> [Provided records]:
(** X7: after a creation that was answered with status 201, listing the
    collection is answered with status 200 and the records that were there
    before, in their order, followed by the object the creation returned. *)
Theorem list_after_create now gen newGem w id stored w1 :
  post_gem now gen newGem w =
    (Return {| status := 201;
               body := Added "Hidden gem added successfully" id stored |},
     w1) →
  ∃ w2,
    get_gems w1 =
      (Return {| status := 200; body := Gems (hidden_gems w ++ [stored]) |},
       w2) ∧
    hidden_gems w2 = hidden_gems w1.
Proof.
  intros Hpost.
  destruct (required_truthy_dec newGem) as [Hreq | Hreq].
  - destruct (insert_refusal (stored_gem now gen newGem) (hidden_gems w))
      as [e|] eqn:Href.
    + rewrite (post_gem_refused _ _ _ _ _ Hreq Href) in Hpost. discriminate.
    + rewrite (post_gem_accepted _ _ _ _ Hreq Href) in Hpost.
      injection Hpost as _ <- <-. by eexists.
  - rewrite (post_gem_rejected _ _ _ _ Hreq) in Hpost. discriminate.
Qed.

> [Exercise requirements]:
Supply only the number of lines above in which "body" occurs.

> [Solution to the exercise]:
2